---- Task inputs
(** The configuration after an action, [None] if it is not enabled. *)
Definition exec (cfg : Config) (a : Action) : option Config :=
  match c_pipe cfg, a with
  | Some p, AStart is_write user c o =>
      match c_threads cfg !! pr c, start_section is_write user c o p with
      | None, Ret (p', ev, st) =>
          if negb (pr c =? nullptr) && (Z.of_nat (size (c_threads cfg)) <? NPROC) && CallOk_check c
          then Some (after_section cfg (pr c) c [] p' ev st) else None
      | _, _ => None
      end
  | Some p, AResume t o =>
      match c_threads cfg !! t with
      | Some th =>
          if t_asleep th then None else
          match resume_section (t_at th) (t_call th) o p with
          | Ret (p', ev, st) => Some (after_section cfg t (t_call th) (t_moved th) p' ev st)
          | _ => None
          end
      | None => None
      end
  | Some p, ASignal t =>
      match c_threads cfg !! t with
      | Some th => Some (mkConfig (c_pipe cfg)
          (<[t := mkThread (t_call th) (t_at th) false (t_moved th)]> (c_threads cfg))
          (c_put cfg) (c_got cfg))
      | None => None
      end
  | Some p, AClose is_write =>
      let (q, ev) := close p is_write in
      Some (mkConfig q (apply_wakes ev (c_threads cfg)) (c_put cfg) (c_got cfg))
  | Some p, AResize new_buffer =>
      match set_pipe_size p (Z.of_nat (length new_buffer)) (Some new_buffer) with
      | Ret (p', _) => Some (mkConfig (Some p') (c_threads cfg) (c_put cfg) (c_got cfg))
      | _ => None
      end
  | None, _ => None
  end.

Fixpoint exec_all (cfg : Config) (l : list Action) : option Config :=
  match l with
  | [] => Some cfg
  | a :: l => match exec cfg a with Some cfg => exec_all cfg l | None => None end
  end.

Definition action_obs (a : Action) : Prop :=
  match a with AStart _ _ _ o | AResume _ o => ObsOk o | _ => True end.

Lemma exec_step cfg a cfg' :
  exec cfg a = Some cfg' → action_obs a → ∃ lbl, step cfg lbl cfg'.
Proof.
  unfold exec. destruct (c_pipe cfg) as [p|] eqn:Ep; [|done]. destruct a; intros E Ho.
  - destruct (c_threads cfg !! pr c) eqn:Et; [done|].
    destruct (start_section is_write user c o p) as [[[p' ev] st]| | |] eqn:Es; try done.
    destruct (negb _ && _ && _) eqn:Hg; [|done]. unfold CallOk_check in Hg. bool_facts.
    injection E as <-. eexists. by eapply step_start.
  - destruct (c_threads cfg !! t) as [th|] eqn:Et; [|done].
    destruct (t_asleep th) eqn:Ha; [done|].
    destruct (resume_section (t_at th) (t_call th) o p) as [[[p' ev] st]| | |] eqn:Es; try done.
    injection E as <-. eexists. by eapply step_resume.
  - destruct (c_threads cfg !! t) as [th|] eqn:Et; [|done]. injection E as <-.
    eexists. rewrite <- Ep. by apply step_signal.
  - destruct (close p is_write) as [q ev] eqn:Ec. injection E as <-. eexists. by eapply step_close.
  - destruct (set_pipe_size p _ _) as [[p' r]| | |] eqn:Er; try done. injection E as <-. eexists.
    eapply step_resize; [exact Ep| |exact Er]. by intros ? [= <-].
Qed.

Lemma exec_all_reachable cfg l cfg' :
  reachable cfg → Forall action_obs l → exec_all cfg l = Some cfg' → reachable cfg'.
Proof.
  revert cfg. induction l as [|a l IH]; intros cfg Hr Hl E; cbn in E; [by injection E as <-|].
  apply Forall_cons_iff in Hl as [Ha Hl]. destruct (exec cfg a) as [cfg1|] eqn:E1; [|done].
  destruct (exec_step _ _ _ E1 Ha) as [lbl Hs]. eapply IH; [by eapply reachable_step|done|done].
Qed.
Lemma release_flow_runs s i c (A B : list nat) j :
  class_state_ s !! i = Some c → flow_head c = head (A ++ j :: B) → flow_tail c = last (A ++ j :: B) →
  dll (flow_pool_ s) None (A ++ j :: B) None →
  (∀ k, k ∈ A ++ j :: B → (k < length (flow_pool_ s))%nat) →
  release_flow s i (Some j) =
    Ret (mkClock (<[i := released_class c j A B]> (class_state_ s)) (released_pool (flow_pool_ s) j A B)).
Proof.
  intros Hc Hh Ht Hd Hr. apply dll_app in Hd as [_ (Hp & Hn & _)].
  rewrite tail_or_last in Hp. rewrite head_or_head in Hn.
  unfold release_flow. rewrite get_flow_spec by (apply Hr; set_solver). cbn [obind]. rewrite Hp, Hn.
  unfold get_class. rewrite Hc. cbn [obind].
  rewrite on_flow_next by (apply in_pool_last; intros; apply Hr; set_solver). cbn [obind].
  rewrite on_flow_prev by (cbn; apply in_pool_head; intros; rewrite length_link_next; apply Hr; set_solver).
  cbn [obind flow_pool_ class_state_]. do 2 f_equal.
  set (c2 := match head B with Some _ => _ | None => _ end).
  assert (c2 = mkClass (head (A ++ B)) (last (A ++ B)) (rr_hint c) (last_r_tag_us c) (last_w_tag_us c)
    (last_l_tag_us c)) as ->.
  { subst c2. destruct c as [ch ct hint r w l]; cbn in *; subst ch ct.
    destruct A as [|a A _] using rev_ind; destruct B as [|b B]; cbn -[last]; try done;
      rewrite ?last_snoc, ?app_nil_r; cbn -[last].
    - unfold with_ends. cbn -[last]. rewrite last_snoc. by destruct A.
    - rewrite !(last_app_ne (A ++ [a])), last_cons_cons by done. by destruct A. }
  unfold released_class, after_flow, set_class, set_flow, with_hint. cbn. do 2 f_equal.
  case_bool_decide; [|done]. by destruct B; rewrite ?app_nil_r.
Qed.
--------
---- Task inputs
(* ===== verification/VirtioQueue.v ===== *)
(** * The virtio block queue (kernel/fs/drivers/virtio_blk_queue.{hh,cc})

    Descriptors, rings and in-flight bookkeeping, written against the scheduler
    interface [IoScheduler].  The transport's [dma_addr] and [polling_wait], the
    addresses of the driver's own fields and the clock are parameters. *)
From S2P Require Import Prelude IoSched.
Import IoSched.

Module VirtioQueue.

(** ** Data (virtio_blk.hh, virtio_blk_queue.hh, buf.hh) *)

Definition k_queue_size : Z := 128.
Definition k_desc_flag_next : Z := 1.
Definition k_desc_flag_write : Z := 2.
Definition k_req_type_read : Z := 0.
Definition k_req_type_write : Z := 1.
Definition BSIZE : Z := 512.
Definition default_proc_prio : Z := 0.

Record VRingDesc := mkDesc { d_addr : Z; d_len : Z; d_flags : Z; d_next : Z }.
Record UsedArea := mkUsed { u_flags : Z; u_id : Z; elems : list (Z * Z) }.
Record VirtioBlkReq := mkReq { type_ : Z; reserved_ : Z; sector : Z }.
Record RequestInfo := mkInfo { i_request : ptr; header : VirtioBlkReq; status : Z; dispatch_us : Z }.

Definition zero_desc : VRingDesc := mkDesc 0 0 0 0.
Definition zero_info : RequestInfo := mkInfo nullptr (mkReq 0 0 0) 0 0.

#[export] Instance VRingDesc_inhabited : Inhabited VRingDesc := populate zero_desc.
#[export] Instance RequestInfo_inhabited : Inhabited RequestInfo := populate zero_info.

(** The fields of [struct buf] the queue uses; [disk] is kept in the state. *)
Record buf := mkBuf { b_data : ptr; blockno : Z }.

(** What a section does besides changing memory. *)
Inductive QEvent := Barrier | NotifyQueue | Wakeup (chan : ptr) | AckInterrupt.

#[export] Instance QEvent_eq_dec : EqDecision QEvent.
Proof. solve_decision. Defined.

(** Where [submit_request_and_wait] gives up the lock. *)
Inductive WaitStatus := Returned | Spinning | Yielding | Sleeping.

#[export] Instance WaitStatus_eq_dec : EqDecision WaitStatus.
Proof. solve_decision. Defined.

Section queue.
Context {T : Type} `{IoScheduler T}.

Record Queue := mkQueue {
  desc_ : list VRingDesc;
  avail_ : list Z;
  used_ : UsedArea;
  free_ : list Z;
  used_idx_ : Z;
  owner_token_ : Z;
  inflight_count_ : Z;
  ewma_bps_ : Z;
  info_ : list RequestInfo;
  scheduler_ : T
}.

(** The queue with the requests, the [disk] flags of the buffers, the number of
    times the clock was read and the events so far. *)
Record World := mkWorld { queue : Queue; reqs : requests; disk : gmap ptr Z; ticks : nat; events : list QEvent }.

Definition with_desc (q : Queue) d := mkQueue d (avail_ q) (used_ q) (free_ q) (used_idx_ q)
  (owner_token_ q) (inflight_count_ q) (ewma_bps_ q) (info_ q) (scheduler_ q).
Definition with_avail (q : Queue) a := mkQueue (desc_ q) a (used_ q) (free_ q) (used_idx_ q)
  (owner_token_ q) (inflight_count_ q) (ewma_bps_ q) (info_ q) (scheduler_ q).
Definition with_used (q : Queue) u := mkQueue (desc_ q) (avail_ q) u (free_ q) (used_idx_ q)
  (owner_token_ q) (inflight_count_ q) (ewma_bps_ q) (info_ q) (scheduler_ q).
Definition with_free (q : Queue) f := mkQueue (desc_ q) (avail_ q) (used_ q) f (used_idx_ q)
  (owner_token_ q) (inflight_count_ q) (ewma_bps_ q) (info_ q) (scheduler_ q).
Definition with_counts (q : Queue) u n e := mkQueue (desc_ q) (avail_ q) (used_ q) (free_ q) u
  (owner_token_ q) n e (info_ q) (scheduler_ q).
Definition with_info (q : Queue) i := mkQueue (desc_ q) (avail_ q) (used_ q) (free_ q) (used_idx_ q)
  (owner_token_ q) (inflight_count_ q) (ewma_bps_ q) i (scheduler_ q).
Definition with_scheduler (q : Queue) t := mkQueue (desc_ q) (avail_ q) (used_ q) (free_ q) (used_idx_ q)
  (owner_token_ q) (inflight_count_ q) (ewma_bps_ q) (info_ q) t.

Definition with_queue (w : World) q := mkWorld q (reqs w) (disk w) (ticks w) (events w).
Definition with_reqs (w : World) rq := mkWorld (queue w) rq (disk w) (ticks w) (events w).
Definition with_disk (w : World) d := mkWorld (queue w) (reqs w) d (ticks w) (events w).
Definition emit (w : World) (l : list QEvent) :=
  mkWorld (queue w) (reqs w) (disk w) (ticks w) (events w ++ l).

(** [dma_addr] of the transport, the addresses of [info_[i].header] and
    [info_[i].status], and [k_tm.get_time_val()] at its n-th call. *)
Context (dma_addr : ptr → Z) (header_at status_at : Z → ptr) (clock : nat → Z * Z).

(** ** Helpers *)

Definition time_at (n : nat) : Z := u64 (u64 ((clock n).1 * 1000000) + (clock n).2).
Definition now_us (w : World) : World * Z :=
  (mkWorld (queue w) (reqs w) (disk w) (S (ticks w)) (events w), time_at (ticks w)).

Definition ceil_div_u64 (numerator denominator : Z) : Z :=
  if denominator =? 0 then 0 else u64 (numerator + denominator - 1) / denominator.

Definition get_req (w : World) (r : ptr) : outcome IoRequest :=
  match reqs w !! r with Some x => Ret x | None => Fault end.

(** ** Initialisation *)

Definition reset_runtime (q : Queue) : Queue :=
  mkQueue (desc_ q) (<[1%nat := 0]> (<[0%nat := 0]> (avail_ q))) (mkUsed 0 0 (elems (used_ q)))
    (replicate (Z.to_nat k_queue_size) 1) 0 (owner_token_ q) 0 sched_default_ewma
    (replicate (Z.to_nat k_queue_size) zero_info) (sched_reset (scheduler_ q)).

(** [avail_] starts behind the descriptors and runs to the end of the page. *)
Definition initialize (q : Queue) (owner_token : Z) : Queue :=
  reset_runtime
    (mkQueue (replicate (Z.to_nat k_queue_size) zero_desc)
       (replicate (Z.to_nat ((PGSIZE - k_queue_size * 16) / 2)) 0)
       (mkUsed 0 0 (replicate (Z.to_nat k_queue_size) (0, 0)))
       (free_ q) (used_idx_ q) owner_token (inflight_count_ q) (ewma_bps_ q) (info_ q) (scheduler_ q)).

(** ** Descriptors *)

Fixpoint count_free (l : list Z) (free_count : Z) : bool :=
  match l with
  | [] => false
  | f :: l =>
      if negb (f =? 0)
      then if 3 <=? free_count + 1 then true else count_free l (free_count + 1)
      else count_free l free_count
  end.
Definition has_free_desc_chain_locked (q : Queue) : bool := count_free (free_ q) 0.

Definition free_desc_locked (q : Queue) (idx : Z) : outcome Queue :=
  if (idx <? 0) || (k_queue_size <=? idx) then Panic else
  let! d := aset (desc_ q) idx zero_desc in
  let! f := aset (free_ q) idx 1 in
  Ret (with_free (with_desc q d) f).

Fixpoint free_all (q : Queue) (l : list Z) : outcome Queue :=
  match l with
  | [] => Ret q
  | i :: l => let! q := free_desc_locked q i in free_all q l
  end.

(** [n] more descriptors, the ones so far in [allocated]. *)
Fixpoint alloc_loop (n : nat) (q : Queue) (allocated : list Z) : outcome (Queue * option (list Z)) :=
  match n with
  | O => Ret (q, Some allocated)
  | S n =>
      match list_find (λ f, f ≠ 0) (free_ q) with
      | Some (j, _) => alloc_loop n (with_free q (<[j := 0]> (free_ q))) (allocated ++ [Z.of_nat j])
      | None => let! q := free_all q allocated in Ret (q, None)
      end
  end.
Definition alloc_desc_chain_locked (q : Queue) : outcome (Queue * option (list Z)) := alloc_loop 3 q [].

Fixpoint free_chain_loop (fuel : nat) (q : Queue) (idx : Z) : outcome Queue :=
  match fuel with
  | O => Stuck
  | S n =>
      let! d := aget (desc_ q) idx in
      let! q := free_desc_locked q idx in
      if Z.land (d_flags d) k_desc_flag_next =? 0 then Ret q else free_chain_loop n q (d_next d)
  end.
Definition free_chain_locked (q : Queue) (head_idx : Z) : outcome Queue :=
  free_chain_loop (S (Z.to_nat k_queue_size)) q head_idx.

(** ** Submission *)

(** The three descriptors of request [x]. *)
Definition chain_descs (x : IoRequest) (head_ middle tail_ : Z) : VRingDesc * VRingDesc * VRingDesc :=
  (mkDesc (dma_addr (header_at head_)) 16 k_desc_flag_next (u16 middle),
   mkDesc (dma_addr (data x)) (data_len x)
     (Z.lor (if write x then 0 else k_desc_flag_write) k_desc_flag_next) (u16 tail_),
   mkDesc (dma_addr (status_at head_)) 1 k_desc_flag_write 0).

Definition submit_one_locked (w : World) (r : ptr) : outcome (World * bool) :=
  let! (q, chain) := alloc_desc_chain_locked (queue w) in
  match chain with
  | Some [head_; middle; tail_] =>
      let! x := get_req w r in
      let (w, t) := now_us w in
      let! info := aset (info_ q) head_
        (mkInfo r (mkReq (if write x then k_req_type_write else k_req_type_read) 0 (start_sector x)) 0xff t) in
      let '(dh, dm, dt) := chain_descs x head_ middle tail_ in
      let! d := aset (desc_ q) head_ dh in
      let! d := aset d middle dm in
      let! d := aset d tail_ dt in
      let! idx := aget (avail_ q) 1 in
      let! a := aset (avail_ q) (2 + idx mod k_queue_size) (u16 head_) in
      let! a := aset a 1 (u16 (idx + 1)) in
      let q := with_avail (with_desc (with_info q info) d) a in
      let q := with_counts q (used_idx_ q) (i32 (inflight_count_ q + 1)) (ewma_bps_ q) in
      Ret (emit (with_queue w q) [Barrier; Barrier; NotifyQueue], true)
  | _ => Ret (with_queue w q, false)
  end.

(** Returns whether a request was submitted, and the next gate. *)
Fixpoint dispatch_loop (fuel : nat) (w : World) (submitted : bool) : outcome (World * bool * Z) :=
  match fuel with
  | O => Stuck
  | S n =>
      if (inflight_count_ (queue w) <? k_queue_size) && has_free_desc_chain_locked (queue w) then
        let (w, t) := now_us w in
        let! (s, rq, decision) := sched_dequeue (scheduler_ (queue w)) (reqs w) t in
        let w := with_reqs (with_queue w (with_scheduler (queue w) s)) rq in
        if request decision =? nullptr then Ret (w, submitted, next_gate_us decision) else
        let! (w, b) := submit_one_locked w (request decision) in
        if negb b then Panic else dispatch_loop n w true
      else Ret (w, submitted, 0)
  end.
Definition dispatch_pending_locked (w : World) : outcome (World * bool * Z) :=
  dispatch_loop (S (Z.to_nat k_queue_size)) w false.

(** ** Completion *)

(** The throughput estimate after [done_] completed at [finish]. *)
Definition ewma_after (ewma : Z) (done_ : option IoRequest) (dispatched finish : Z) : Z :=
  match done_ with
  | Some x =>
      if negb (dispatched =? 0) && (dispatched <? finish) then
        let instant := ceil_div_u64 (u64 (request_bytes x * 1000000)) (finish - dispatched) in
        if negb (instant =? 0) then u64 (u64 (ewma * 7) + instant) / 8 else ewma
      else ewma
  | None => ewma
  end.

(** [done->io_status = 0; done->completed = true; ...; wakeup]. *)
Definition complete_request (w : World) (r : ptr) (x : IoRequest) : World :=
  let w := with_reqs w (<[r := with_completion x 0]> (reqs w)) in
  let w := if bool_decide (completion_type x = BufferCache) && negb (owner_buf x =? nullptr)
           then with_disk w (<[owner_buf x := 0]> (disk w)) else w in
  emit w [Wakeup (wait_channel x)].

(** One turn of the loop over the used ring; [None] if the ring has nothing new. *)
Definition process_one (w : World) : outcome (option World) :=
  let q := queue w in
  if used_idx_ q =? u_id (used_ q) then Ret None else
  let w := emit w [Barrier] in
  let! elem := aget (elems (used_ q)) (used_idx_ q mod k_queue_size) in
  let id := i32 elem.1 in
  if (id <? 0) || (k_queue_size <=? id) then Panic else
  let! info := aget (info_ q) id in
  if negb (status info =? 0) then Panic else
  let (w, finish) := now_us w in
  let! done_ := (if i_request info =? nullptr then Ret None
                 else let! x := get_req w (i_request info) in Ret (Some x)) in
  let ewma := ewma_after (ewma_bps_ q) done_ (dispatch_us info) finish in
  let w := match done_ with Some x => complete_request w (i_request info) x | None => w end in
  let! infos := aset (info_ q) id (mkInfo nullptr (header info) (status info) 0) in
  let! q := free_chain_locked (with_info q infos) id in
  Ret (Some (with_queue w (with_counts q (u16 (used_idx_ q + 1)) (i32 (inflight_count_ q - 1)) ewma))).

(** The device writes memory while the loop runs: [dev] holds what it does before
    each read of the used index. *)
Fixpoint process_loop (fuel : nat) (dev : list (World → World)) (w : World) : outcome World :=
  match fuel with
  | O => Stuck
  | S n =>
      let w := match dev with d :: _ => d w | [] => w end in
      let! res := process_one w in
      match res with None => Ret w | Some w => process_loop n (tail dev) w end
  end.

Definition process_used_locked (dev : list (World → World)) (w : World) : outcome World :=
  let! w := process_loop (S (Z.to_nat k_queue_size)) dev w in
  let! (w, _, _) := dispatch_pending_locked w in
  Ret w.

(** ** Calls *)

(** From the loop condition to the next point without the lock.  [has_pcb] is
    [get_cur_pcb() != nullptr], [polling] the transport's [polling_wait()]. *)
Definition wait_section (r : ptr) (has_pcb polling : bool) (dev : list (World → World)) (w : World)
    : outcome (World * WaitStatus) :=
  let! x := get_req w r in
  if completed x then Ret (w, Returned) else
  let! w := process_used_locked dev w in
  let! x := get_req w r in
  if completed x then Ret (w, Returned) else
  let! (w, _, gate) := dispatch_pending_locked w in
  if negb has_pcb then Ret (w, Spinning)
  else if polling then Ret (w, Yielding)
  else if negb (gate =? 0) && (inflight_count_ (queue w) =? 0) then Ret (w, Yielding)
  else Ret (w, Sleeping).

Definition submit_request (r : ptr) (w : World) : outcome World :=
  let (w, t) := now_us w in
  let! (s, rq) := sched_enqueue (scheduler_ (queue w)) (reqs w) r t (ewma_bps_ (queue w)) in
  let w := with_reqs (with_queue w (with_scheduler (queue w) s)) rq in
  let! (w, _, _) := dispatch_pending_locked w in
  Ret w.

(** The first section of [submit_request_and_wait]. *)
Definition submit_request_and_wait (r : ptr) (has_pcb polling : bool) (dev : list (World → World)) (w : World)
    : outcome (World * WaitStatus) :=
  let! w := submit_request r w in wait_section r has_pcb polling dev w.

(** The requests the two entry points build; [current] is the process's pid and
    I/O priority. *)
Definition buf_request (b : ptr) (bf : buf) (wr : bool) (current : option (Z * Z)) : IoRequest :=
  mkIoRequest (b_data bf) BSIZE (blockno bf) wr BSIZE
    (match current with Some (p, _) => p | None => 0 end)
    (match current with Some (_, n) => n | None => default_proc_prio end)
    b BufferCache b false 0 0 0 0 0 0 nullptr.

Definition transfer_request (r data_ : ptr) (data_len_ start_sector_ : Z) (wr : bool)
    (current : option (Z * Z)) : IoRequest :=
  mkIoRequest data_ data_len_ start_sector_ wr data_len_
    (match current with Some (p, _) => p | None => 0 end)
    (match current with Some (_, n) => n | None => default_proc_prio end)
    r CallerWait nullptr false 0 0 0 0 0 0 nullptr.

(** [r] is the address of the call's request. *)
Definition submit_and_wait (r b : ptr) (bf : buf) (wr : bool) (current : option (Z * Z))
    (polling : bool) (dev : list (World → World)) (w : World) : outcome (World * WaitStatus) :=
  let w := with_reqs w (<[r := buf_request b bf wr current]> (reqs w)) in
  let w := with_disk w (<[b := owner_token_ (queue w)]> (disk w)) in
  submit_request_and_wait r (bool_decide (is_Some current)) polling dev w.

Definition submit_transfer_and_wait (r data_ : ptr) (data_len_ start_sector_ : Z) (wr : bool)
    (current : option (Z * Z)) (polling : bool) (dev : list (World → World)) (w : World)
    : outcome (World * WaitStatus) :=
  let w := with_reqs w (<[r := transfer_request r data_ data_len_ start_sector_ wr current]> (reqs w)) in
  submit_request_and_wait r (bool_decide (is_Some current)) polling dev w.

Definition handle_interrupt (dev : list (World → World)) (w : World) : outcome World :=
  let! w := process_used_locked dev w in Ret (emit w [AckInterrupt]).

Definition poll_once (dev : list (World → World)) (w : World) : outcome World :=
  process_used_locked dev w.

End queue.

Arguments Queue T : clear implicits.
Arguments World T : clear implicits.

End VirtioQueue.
--------
---- Task inputs
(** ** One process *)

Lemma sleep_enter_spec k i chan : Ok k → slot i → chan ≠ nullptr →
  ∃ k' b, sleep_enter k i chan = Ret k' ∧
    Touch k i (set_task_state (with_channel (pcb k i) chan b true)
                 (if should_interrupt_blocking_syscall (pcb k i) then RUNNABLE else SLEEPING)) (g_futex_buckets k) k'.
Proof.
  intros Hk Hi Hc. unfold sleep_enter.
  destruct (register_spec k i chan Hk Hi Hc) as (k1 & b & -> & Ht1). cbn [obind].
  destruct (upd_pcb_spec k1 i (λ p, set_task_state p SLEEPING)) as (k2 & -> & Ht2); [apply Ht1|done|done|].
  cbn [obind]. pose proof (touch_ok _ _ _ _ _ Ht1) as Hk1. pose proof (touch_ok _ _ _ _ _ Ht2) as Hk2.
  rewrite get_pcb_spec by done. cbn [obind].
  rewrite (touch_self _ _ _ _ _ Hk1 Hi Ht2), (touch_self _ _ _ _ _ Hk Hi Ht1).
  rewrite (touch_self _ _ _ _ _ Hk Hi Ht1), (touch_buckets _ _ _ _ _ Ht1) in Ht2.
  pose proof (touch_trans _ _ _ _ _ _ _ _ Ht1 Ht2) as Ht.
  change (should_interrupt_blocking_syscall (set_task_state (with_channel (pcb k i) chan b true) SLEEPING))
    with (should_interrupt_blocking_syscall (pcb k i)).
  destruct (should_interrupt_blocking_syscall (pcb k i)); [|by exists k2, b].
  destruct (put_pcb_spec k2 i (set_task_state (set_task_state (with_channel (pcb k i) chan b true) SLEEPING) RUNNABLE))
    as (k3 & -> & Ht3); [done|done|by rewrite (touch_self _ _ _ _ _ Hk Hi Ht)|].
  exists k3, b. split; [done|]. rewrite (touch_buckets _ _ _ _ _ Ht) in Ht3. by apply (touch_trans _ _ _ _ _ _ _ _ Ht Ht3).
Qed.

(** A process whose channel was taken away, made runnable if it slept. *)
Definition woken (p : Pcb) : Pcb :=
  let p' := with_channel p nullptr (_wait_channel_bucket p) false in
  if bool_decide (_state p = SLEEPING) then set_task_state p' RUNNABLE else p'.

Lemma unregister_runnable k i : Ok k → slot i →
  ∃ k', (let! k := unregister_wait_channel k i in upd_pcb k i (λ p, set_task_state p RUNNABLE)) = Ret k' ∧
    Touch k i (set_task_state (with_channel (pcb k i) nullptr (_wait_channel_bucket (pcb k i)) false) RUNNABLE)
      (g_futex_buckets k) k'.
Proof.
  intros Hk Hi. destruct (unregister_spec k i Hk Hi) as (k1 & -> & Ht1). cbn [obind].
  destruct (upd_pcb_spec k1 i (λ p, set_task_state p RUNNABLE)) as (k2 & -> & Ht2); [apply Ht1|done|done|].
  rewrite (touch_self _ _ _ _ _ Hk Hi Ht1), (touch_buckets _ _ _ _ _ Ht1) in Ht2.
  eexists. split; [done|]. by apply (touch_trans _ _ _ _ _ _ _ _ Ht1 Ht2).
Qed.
--------
## Task statement
Among the lines of the listing above, which ones contain the word "Instance"? Show them.

## Your solution
#[export] Instance VRingDesc_inhabited : Inhabited VRingDesc := populate zero_desc.
#[export] Instance RequestInfo_inhabited : Inhabited RequestInfo := populate zero_info.
#[export] Instance QEvent_eq_dec : EqDecision QEvent.
#[export] Instance WaitStatus_eq_dec : EqDecision WaitStatus.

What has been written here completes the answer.